Claudia vive toda esta situación angustiada, como si estuviera conviviendo con un vacío muy grande, con un sentimiento de alerta constante, de culpabilidad... Crece con un rol de cuidadora tremendo, siempre pendiente de los demás, no de ella, castigándose en el día a día, y esa rabia y ese dolor, en vez de sacarlos para fuera, los lleva dentro, y empieza a enfermar tanto mental como físicamente. «Lo peor ha venido después de los abusos. El hacer un duelo de perder a parte de la familia, de perder la conexión con mi cuerpo, con las relaciones sexuales, el tema de la ansiedad, los trastornos de la conducta alimentaria, los intentos de suicidio, las actitudes purgativas hacia mí misma... El tener que estar siempre en alerta hace que me pueda la salud».
A partir de los 19, sufre problemas de corazón, le descubren un tumor en el ovario, lleva dos operaciones sin éxito en el último año y medio del cráneo porque tiene un nervio cruzado con una arteria, algo que le resulta muy molesto por las secuelas que le ha provocado en la cara... «He crecido siendo un cuerpo herido, y me voy a morir siéndolo». «Es verdad que hay una parte médica-científica que corrobora que no es emocional, pero con el tiempo te das cuenta de que también...».
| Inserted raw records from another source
(** X12.  When [Reset] returns an error, its last call is the one that
  failed: the [Get], whose error comes back wrapped with "getting policy
  failed", or the status write, whose error comes back as it is.  No
  write was accepted, and if the error returned is a conflict, five
  attempts were made. *)
Theorem Reset_error_origin key (w : W) err :
value (Reset (PolicySpec := PolicySpec) key w) = Some err ->
(exists pre failed,
    events (Reset (PolicySpec := PolicySpec) key w) = pre ++ [failed] /\
    match failed with
    | EvGet _ (Err e) => err = Wrap e "getting policy failed"
    | EvStatusUpdate _ (Some e) => err = e
    | _ => False
    end) /\
Forall (fun ev => isPersisted ev = false)
  (events (Reset (PolicySpec := PolicySpec) key w)) /\
(IsConflict err = true ->
 List.length (filter isGet (events (Reset (PolicySpec := PolicySpec) key w)))
 = 5%nat).
Proof.
rewrite Reset_loop. intros Hv.
pose proof (Reset_func1_like (PolicySpec := PolicySpec) key) as Hlike.
destruct (last_attempt IsConflict (Reset_func1 (PolicySpec := PolicySpec) key)
            5 None w) as (before & w' & _ & Hval & Hev); [lia|].
assert (Horigin :
          exists pre failed,
            events (retry.OnError 5 IsConflict
                      (Reset_func1 (PolicySpec := PolicySpec) key) None w)
            = pre ++ [failed] /\
            match failed with
            | EvGet _ (Err e) => err = Wrap e "getting policy failed"
            | EvStatusUpdate _ (Some e) => err = e
            | _ => False
            end).
{ rewrite Hv in Hval.
  pose proof (Reset_func1_attempt (PolicySpec := PolicySpec) key w') as Hshape.
  rewrite <- Hval in Hshape.
  remember (events (Reset_func1 (PolicySpec := PolicySpec) key w')) as calls.
  inversion Hshape as [e Hcalls He | p r Hcalls Hr]; subst.
  - exists (callsOf before), (EvGet key (Err e)).
    split; [now rewrite Hev, <- Hcalls | reflexivity].
  - exists (callsOf before ++ [EvGet key (Ok p)]),
      (EvStatusUpdate (nmstatev1beta1.withConditions [] p) (Some err)).
    split; [now rewrite Hev, <- Hcalls, <- app_assoc | reflexivity]. }
split; [exact Horigin|]. split.
- destruct Horigin as (pre & failed & Hcalls & Hfailed).
  rewrite Hcalls. apply Forall_app. split.
  + exact (persisted_is_last _ _ Hlike _ _ _ _ _ _ Hcalls).
  + constructor; [|constructor].
    destruct failed as [k [p | e] | f [es | e] | [ns | e] | t | q [e|]];
      try contradiction; reflexivity.
- intros He.
  exact (retriable_error_spends_budget _ _ Hlike 5 None w err
           (Nat.lt_0_succ 4) Hv He).
Qed.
En el primer ingreso que hace en el 2021 por problemas de salud mental empezó a «vomitar» todo lo malo. «Me sentí todavía peor, porque ya no tapo lo malo», apunta. Esa situación derivó en una depresión muy grande, intentó acabar con su vida, sentía que había intentado muchísimas terapias y que de poco habían servido, y tiró la toalla. Le propusieron ingresar de nuevo, a lo que se negó, pero tocar fondo, llorar, soltar, hablar sin miedos, decir que no, poner límites... Todo eso le ayudó a ir hacia arriba poco a poco. Ha sido, y está siendo, un trabajo largo, en el que parte de la terapia consistió en reconectar con su cuerpo. «Sé que nunca me voy a gustar físicamente, pero gracias a él puedo hacer mis hobbies y todas las cosas que me gustan. Lo más complicado ha sido poder estar con alguien. Lo rechazaba, no quería, no disfrutaba... Hablo en pasado, pero podría ser en presente. Ahora estoy mejor, pero hay un trabajo muy grande detrás», dice Claudia, que actúa con sus sobrinas como no lo hicieron con ella. «Hay gestos que me nacen solos, como pedirles permiso para bajarles las braguitas, o no mantenerle la mirada fija en sus partes, o les digo: ‘Solo te limpio si tú me lo pides'. Mensajes que para ellas son subliminales, y que para mí son directísimos, para que el día de mañana sepan que son dueñas de su cuerpo».
A día de hoy, Claudia vive con dolor, un dolor aceptado, que le permite estar más en calma, aunque asegura que hay cosas que «nunca se superan». «En aquel momento lo quería mucho, no quería que le pasara nada; después de estos dos años, que es cuando he hecho el proceso más grande, no le deseo el mal, pero ya no sé si lo quiero. Lo dudo», dice sobre su abuelo, que falleció hace dos años.